* _RECORDS PROVIDED_:
(** * Batch dispatch and submission monitoring of the fax batch sender

    A shallow embedding of [src/services/batchProcessor.js] (the batch
    dispatcher [_processBatch], the per-unit call [_sendSingleFax] and the
    per-submission monitor [_monitorFax]), of the persistence calls of
    [src/database/db.js] they use ([createSubmission], [updateSubmission],
    [updateMetrics]), of [startBatch] with the renderer's form check and the
    web server's route in front of it, and the properties of the
    specification stated over them.

    Conventions.
    - JavaScript numbers that hold counts, indices and millisecond clock
      readings are integers and are modelled in [Z].
    - An awaited call of a collaborator (fax API, database, event listeners)
      either resolves or throws; what it answers is an input of the model
      (the records [Monitor.poll], [Dispatcher.environment], [Start.world]).
    - The code between two [await]s runs without interruption (one thread,
      cooperative scheduling). The dispatcher, the calls of the units and the
      monitors are tasks of a transition system; which task resumes next is
      the only choice left open, and a property of "every point of a batch"
      is a property of every reachable state.
    - [emit] calls the listeners of the event one after the other: a
      listener that throws makes [emit] throw, inside the [try] block it is
      in, after the event has reached the listeners before it; the event
      counts as emitted.
    - The columns of [fax_metrics] are of type INTEGER: a statement whose
      values or sums leave the 32-bit range fails and changes nothing.
    - Logging has no effect on the state and is left out.

    Further parts of the code are embedded beside them: the statement
    splitter and the transaction of [initializeDatabase] and the statement
    builders of [updateBatch] and [updateSubmission] ([src/database/db.js]),
    [login] of the fax API client, the hourly and daily aggregation of
    [src/services/metricsCollector.js], and the activity log of the renderer.

    The model comes first (modules [Js], [Monitor], [Db], [Dispatcher],
    [Start], [Metrics], [JsString], [Schema], [Initialize], [Sql], [FaxApi],
    [Collector], [Renderer]), the properties after it (modules [MonitorFacts], [DbFacts],
    [DispatcherFacts], [StartFacts], [MetricsFacts], [JsStringFacts],
    [SchemaFacts], [InitializeFacts], [SqlFacts], [FaxApiFacts],
    [CollectorFacts], [RendererFacts]). *)

From Stdlib Require Import ZArith String Ascii List Lia Permutation.
From stdpp Require Import base gmap list pretty.
Import ListNotations.
Lemma key_ltb_false (k1 k2 : sort_key) :
  key_ltb k1 k2 = false
  <-> fst k2 < fst k1
      \/ (fst k1 = fst k2 /\ String.ltb (snd k1) (snd k2) = false).
Proof.
  unfold key_ltb. rewrite orb_false_iff, andb_false_iff, Z.ltb_ge, Z.eqb_neq.
  split.
  - intros [H1 [H2|H2]]; [left; lia|].
    destruct (Z.eq_dec (fst k1) (fst k2)); [right; tauto|left; lia].
  - intros [H|[H1 H2]]; (split; [lia|]); [left; lia|right; exact H2].
Qed.

Lemma key_ltb_asym (k1 k2 : sort_key) :
  key_ltb k1 k2 = true -> key_ltb k2 k1 = false.
Proof.
  rewrite key_ltb_spec, key_ltb_false.
  intros [H|[H1 H2]]; [left; exact H|right].
  split; [congruence|apply string_ltb_asym, H2].
Qed.

Lemma key_ltb_trans (k1 k2 k3 : sort_key) :
  key_ltb k1 k2 = true -> key_ltb k2 k3 = true -> key_ltb k1 k3 = true.
Proof.
  rewrite !key_ltb_spec.
  intros [H|[H1 H2]] [G|[G1 G2]]; try (left; lia).
  right. split; [congruence|exact (string_ltb_trans _ _ _ H2 G2)].
Qed.

Lemma key_leb_total (k1 k2 : sort_key) :
  key_leb k1 k2 = true \/ key_leb k2 k1 = true.
Proof.
  unfold key_leb. destruct (key_ltb k2 k1) eqn:E; [right|left; reflexivity].
  rewrite (key_ltb_asym _ _ E). reflexivity.
Qed.

Lemma key_leb_antisym (k1 k2 : sort_key) :
  key_leb k1 k2 = true -> key_leb k2 k1 = true -> k1 = k2.
Proof.
  unfold key_leb. rewrite !negb_true_iff, !key_ltb_false.
  destruct k1 as [n1 s1], k2 as [n2 s2]; simpl.
  intros [H|[H1 H2]] [G|[G1 G2]]; try lia.
  subst. f_equal. apply string_ltb_connected; assumption.
Qed.
(** X3. A call calls [to_file] at most once, and only with [save] on and
    the format 'geojson' or 'shp'; the name it passes is the path, the file
    name, a dot and the format, in this order and with nothing between
    them.  The calls recorded before it stay as they are. *)
Theorem at_most_one_file_is_written lib geodataframe z_unit_in
    relative_h save path filename out_format w :
  to_file_calls
    (multipatch_convertor lib geodataframe z_unit_in relative_h
       save path filename out_format w).2 = to_file_calls w
  ∨ (save = true ∧ valid_format out_format
     ∧ ∃ driver frame,
         to_file_calls
           (multipatch_convertor lib geodataframe z_unit_in
              relative_h save path filename out_format w).2
         = to_file_calls w ++
             [{| call_frame := frame;
                 call_name := path +:+ filename +:+ "." +:+ out_format;
                 call_driver := driver |}]).
Proof.
  destruct (units_pass_or_not z_unit_in geodataframe) as [Hu|Hu].
  2:{ left. by rewrite convertor_wrong_units. }
  rewrite convertor_pass by done.
  destruct (save_or_return_cases lib (gdf_crs geodataframe)
              (all_rows z_unit_in relative_h geodataframe)
              save path filename out_format w)
    as [(e & _ & ->)|(built & Hn & [(e & _ & ->)|(frame & Ht &
         [(_ & ->)|[(Hs & -> & ->)|[(Hs & -> & ->)|(_ & _ & ->)]]])])];
    try (by left).
  - right. split; [done|]. split; [by left|]. by eexists _, _.
  - right. split; [done|]. split; [by right|]. by eexists _, _.
Qed.
(** What the three prompts guarantee. *)
Lemma prompts_valid_config (limit : nat) (c c' : console) (fixed : string) (start_serial qty : Z) :
  prompts limit c = (Answer (fixed, start_serial, qty), c') ->
  py_len fixed = 6 /\ Py.isdigit fixed = true
  /\ 0 <= start_serial <= 999
  /\ 1 <= qty.
Proof.
  unfold prompts. intros H.
  pose proof (ask_digits_from_spec PROMPT_FIXED 6 (stdin c) (stdout c)) as H1.
  fold (ask_digits PROMPT_FIXED 6 c) in H1.
  destruct (ask_digits PROMPT_FIXED 6 c) as [[f| |] c1]; try discriminate H.
  pose proof (ask_int_from_spec limit PROMPT_SERIAL (Some 0) (Some 999) (stdin c1) (stdout c1))
    as H2.
  fold (ask_int limit PROMPT_SERIAL (Some 0) (Some 999) c1) in H2.
  destruct (ask_int limit PROMPT_SERIAL (Some 0) (Some 999) c1) as [[s| |] c2];
    try discriminate H.
  pose proof (ask_int_from_spec limit PROMPT_QTY (Some 1) None (stdin c2) (stdout c2)) as H3.
  fold (ask_int limit PROMPT_QTY (Some 1) None c2) in H3.
  destruct (ask_int limit PROMPT_QTY (Some 1) None c2) as [[q| |] c3];
    try discriminate H.
  injection H as <- <- <- <-.
  destruct H1 as (Hlen & Hdig & _).
  destruct H2 as (Hmin & Hmax & _). destruct H3 as (Hmin' & _).
  split; [exact Hlen|]. split; [exact Hdig|].
  split; [split; [now apply Hmin | now apply Hmax] | now apply Hmin'].
Qed.

(** X20. Whatever is typed, a configuration that comes out of the three prompts
    has a fixed part of 6 characters accepted by [str.isdigit], a start
    serial in [0, 999] and a quantity [>= 1]. *)
Theorem prompts_valid (limit : nat) (c c' : console) (fixed : string) (start_serial qty : Z) :
  prompts limit c = (Answer (fixed, start_serial, qty), c') ->
  py_len fixed = 6 /\ Py.isdigit fixed = true
  /\ 0 <= start_serial <= 999
  /\ 1 <= qty.
Proof. apply prompts_valid_config. Qed.

(** A mistyped fixed part and an out-of-range serial, then good answers. *)
Lemma prompts_valid_witness :
  py_len "100000" = 6 /\ Py.isdigit "100000" = true
  /\ 0 <= 7 <= 999
  /\ 1 <= 2.
Proof.
  apply (prompts_valid 4300
           (mkConsole ["10000"; " 100000 "; "1000"; "7"; "0"; "2"] [])
           (snd (prompts 4300 (mkConsole ["10000"; " 100000 "; "1000"; "7"; "0"; "2"] [])))
           "100000" 7 2).
  vm_compute. reflexivity.
Defined.
(** [uuid.UUID] is the array type [[16]byte]; [id[:]] is the slice of it. *)
Abbreviation uuid := (vec byte 16).

(** The array of sixteen bytes. *)
Definition uuid_of_list (l : list byte) : option uuid :=
  match decide (length l = 16%nat) with
  | left H => Some (eq_rect _ (vec byte) (list_to_vec l) _ H)
  | right _ => None
  end.

Lemma uuid_of_list_to_list (i : uuid) : uuid_of_list (vec_to_list i) = Some i.
Proof.
  unfold uuid_of_list. destruct (decide _) as [H|H].
  - f_equal. apply vec_to_list_inj2. destruct H. cbn. apply vec_to_list_to_vec.
  - by rewrite length_vec_to_list in H.
Qed.

(** An instance that computes. *)
#[export] Instance uuid_countable : Countable uuid :=
  inj_countable vec_to_list uuid_of_list uuid_of_list_to_list.

(** ** Errors

    An error value is one the world returned (a connection, a session), a sentinel of
    the program, a message built by [fmt.Errorf] with its integer arguments, or a
    message wrapping another error ([%w]). *)
Inductive io_error :=
  | ioEOF
  | ioUnexpectedEOF
  | ioOther (code : Z).

#[export] Instance io_error_eq_dec : EqDecision io_error.
Proof. solve_decision. Defined.

Inductive error :=
  | IOErr (e : io_error)
  | ErrUnsupportedAuthMethod
  | ErrListenerClosed
  | ContextErr
  | RuntimePanic   (* unwinds like an early return *)
  | Errorf (msg : string) (args : list Z)
  | Wrapf (msg : string) (err : error).

#[export] Instance error_eq_dec : EqDecision error.
Proof. solve_decision. Defined.

Abbreviation EOF := (IOErr ioEOF).
Abbreviation UnexpectedEOF := (IOErr ioUnexpectedEOF).

(** [errors.Is]: equality with the target anywhere along the chain of wrapped errors. *)
Fixpoint errors_Is (e target : error) : bool :=
  if decide (e = target) then true
  else match e with
       | Wrapf _ e' => errors_Is e' target
       | _ => false
       end.

(** An error that is not about an unsupported authentication method: the one error the
    program's control flow looks for besides [io.EOF]. *)
Definition ordinary (e : error) : Prop := errors_Is e ErrUnsupportedAuthMethod = false.

(** A Go result [(v, err)] of which the caller looks at one half only. *)
Inductive result (A : Type) :=
  | Ok (a : A)
  | Err (e : error).
Arguments Ok {A} a.
Arguments Err {A} e.

#[export] Instance result_ret : MRet result := @Ok.
#[export] Instance result_bind : MBind result := λ A B f m,
  match m with Ok a => f a | Err e => Err e end.

(** [return fmt.Errorf("...: %w", err)] around a failing call. *)
Definition wrap_err {A} (msg : string) (m : result A) : result A :=
  match m with Ok a => Ok a | Err e => Err (Wrapf msg e) end.

(** A value, or an error of the world. *)
Definition of_world {A} (r : io_error + A) : result A :=
  match r with inl e => Err (IOErr e) | inr a => Ok a end.
(** ** Reading a string

    The scanner finds the closing quote and checks the escapes. *)
Definition hex_value (b : byte) : option Z :=
  let z := Z_of_byte b in
  if (0x30 <=? z) && (z <=? 0x39) then Some (z - 0x30)
  else if (0x61 <=? z) && (z <=? 0x66) then Some (z - 0x61 + 10)
  else if (0x41 <=? z) && (z <=? 0x46) then Some (z - 0x41 + 10)
  else None.

Definition is_hex (b : byte) : bool := bool_decide (is_Some (hex_value b)).

(** The bytes that can follow a backslash, other than [u]. *)
Definition escape_chars : list byte := bytes_of_string "bfnrt\/" ++ [x22].

(** From behind the opening quote: the body and what follows the closing quote. *)
Fixpoint scan_str (l : list byte) : option (list byte * list byte) :=
  match l with
  | [] => None
  | b :: l1 =>
      if decide (b = x22) then Some ([], l1)
      else if decide (b = x5c) then
        match l1 with
        | [] => None
        | c :: l2 =>
            if decide (c ∈ escape_chars) then
              '(s, r) ← scan_str l2; Some (b :: c :: s, r)
            else if decide (c = x75) then
              match l2 with
              | h1 :: h2 :: h3 :: h4 :: l6 =>
                  if is_hex h1 && is_hex h2 && is_hex h3 && is_hex h4 then
                    '(s, r) ← scan_str l6; Some (b :: c :: h1 :: h2 :: h3 :: h4 :: s, r)
                  else None
              | _ => None
              end
            else None
        end
      else if Z_of_byte b <? 0x20 then None
      else '(s, r) ← scan_str l1; Some (b :: s, r)
  end.

(** [utf8.AppendRune]. *)
Definition encode_rune (r : Z) : list byte :=
  if r <? 0x80 then [byte_of_Z r]
  else if r <? 0x800 then [byte_of_Z (0xC0 + r / 64); byte_of_Z (0x80 + r mod 64)]
  else if (0xD800 <=? r) && (r <? 0xE000) || (0x10FFFF <? r) then replacement
  else if r <? 0x10000 then
    [byte_of_Z (0xE0 + r / 4096); byte_of_Z (0x80 + r / 64 mod 64); byte_of_Z (0x80 + r mod 64)]
  else [byte_of_Z (0xF0 + r / 262144); byte_of_Z (0x80 + r / 4096 mod 64);
        byte_of_Z (0x80 + r / 64 mod 64); byte_of_Z (0x80 + r mod 64)].

Definition ascii (s : seg) : option byte :=
  match s with Good [b] => Some b | _ => None end.

(** [getu4]: the value of six characters [\uXXXX]. *)
Definition getu4 (b u h1 h2 h3 h4 : seg) : option Z :=
  b ← ascii b; u ← ascii u;
  if decide (b = x5c ∧ u = x75) then
    z1 ← ascii h1 ≫= hex_value; z2 ← ascii h2 ≫= hex_value;
    z3 ← ascii h3 ≫= hex_value; z4 ← ascii h4 ≫= hex_value;
    Some (((z1 * 16 + z2) * 16 + z3) * 16 + z4)
  else None.

(** [utf16.DecodeRune] of a surrogate and what follows it. *)
Definition surrogates (hi : Z) (lo : option Z) : option Z :=
  z ← lo;
  if (0xD800 <=? hi) && (hi <? 0xDC00) && (0xDC00 <=? z) && (z <? 0xE000)
  then Some ((hi - 0xD800) * 1024 + (z - 0xDC00) + 0x10000) else None.

(** What an escape other than [\u] stands for. *)
Definition unescape (c : byte) : option byte :=
  if decide (c ∈ [x22; x5c; x2f; x27]) then Some c
  else if decide (c = x62) then Some x08
  else if decide (c = x66) then Some x0c
  else if decide (c = x6e) then Some x0a
  else if decide (c = x72) then Some x0d
  else if decide (c = x74) then Some x09
  else None.

(** [unquote], on the runes of a body. *)
Fixpoint unquote_segs (l : list seg) : option (list byte) :=
  match l with
  | [] => Some []
  | Bad _ :: l1 => app replacement <$> unquote_segs l1
  | Good bs :: l1 =>
      if decide (bs = [x5c]) then
        match l1 with
        | Good [c] :: l2 =>
            if decide (c = x75) then
              match l2 with
              | h1 :: h2 :: h3 :: h4 :: l6 =>
                  match getu4 (Good bs) (Good [c]) h1 h2 h3 h4 with
                  | None => None
                  | Some r =>
                      if (0xD800 <=? r) && (r <? 0xE000) then
                        match l6 with
                        | e :: u :: g1 :: g2 :: g3 :: g4 :: l12 =>
                            match surrogates r (getu4 e u g1 g2 g3 g4) with
                            | Some z => app (encode_rune z) <$> unquote_segs l12
                            | None => app replacement <$> unquote_segs l6
                            end
                        | _ => app replacement <$> unquote_segs l6
                        end
                      else app (encode_rune r) <$> unquote_segs l6
                  end
              | _ => None
              end
            else match unescape c with
                 | Some b => cons b <$> unquote_segs l2
                 | None => None
                 end
        | _ => None
        end
      else match ascii (Good bs) with
           | Some b => if decide (b = x22) then None
                       else if Z_of_byte b <? 0x20 then None
                       else cons b <$> unquote_segs l1
           | None => app bs <$> unquote_segs l1
           end
  end.

Definition unquote (body : list byte) : option (list byte) := unquote_segs (segs body).

(** ** Compacting a string

    The HTML escapes [appendCompact] writes inside the strings of a text it copies. *)
Fixpoint escape_html (l : list byte) : list byte :=
  match l with
  | [] => []
  | b :: l1 =>
      if decide (b ∈ [x3c; x3e; x26]) then u_escape (Z_of_byte b) ++ escape_html l1
      else match l1 with
           | b1 :: b2 :: l3 =>
               if decide (b = xe2 ∧ b1 = x80 ∧ (b2 = xa8 ∨ b2 = xa9))
               then u_escape (0x2020 + Z.land (Z_of_byte b2) 0xF) ++ escape_html l3
               else b :: escape_html l1
           | _ => b :: escape_html l1
           end
  end.

(** ** Runes and the induction over them *)

#[global] Arguments unsafe : simpl never.
#[global] Arguments escape_byte : simpl never.
#[global] Arguments u_escape : simpl never.
#[global] Arguments escape_chars : simpl never.
#[global] Arguments is_hex : simpl never.
#[global] Arguments getu4 : simpl never.
#[global] Arguments unescape : simpl never.

(** A well-formed rune: one ASCII byte, or several bytes above ASCII. *)
Record rune (bs : list byte) : Prop := {
  rune_segs : ∀ rest, segs (bs ++ rest) = Good bs :: segs rest;
  rune_valid : ∀ rest, utf8_Valid (bs ++ rest) = utf8_Valid rest;
  rune_shape : (∃ b, bs = [b] ∧ Z_of_byte b < 0x80) ∨
    ((2 <= length bs)%nat ∧ Forall (λ b, 0x80 <= Z_of_byte b) bs)
}.

Lemma ascii_rune b : Z_of_byte b < 0x80 → rune [b].
Proof.
  intros H. assert ((Z_of_byte b <? 0x80) = true) as Hb by lia. split; [| |left; eauto];
  intros rest; cbn [segs utf8_Valid app]; by rewrite Hb.
Qed.

(** The first step of [segs]: a rune, or a byte that starts none. *)
Definition seg_step (l : list byte) : Prop :=
  (∃ bs rest, rune bs ∧ l = bs ++ rest) ∨
  (∃ b rest, l = b :: rest ∧ segs l = Bad b :: segs rest ∧ utf8_Valid l = false).

Lemma long_rune bs :
  (∀ rest, segs (bs ++ rest) = Good bs :: segs rest) →
  (∀ rest, utf8_Valid (bs ++ rest) = utf8_Valid rest) →
  (2 <= length bs)%nat → Forall (λ b, 0x80 <= Z_of_byte b) bs → rune bs.
Proof. intros H1 H2 H3 H4. split; [done..|by right]. Qed.

(** [bad]: the byte starts no rune; [good bs rest]: these bytes are one. *)
Ltac bad b rest := right; exists b, rest; split; [done|].
Ltac good bs rest :=
  left; exists bs, rest; split; [apply long_rune; [| |cbn; lia|] | done].

Lemma seg_step2 b0 b1 l2 :
  (0xC2 <=? Z_of_byte b0) && (Z_of_byte b0 <=? 0xDF) = true → seg_step (b0 :: b1 :: l2).
Proof.
  intros H1. assert ((Z_of_byte b0 <? 0x80) = false) as H0 by lia.
  destruct ((0x80 <=? Z_of_byte b1) && (Z_of_byte b1 <=? 0xBF)) eqn:H2.
  - good [b0; b1] l2; [intros; cbn; by rewrite H0, H1, H2..|]. repeat constructor; lia.
  - assert ((0xE0 <=? Z_of_byte b0) = false) as H3 by lia.
    assert ((0xF0 <=? Z_of_byte b0) = false) as H4 by lia.
    bad b0 (b1 :: l2). destruct l2 as [|b2 [|b3 l4]]; cbn; rewrite H0, H1, H2, ?H3, ?H4; done.
Qed.

Lemma seg_step3 b0 b1 b2 l3 :
  (0xE0 <=? Z_of_byte b0) && (Z_of_byte b0 <=? 0xEF) = true →
  seg_step (b0 :: b1 :: b2 :: l3).
Proof.
  intros H3. assert ((Z_of_byte b0 <? 0x80) = false) as H0 by lia.
  assert ((0xC2 <=? Z_of_byte b0) && (Z_of_byte b0 <=? 0xDF) = false) as H1 by lia.
  destruct ((if Z_of_byte b0 =? 0xE0 then (0xA0 <=? Z_of_byte b1) && (Z_of_byte b1 <=? 0xBF)
             else if Z_of_byte b0 =? 0xED then (0x80 <=? Z_of_byte b1) && (Z_of_byte b1 <=? 0x9F)
             else (0x80 <=? Z_of_byte b1) && (Z_of_byte b1 <=? 0xBF)) &&
            ((0x80 <=? Z_of_byte b2) && (Z_of_byte b2 <=? 0xBF))) eqn:H4.
  - good [b0; b1; b2] l3; [intros; cbn; rewrite H0, H1; cbn; rewrite H3; cbn; by rewrite H4..|].
    assert (0x80 <= Z_of_byte b1) by (repeat case_match; lia).
    repeat constructor; lia.
  - assert ((0xF0 <=? Z_of_byte b0) = false) as H5 by lia.
    bad b0 (b1 :: b2 :: l3).
    destruct l3 as [|b3 l4]; cbn; rewrite H0, H1; cbn; rewrite H3; cbn; rewrite H4, ?H5; done.
Qed.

* _EXERCISE PROMPT_: Count of lines holding the string "surrogates": please work it out for the entries above and give the number alone.

* _TASK OUTPUT_: 2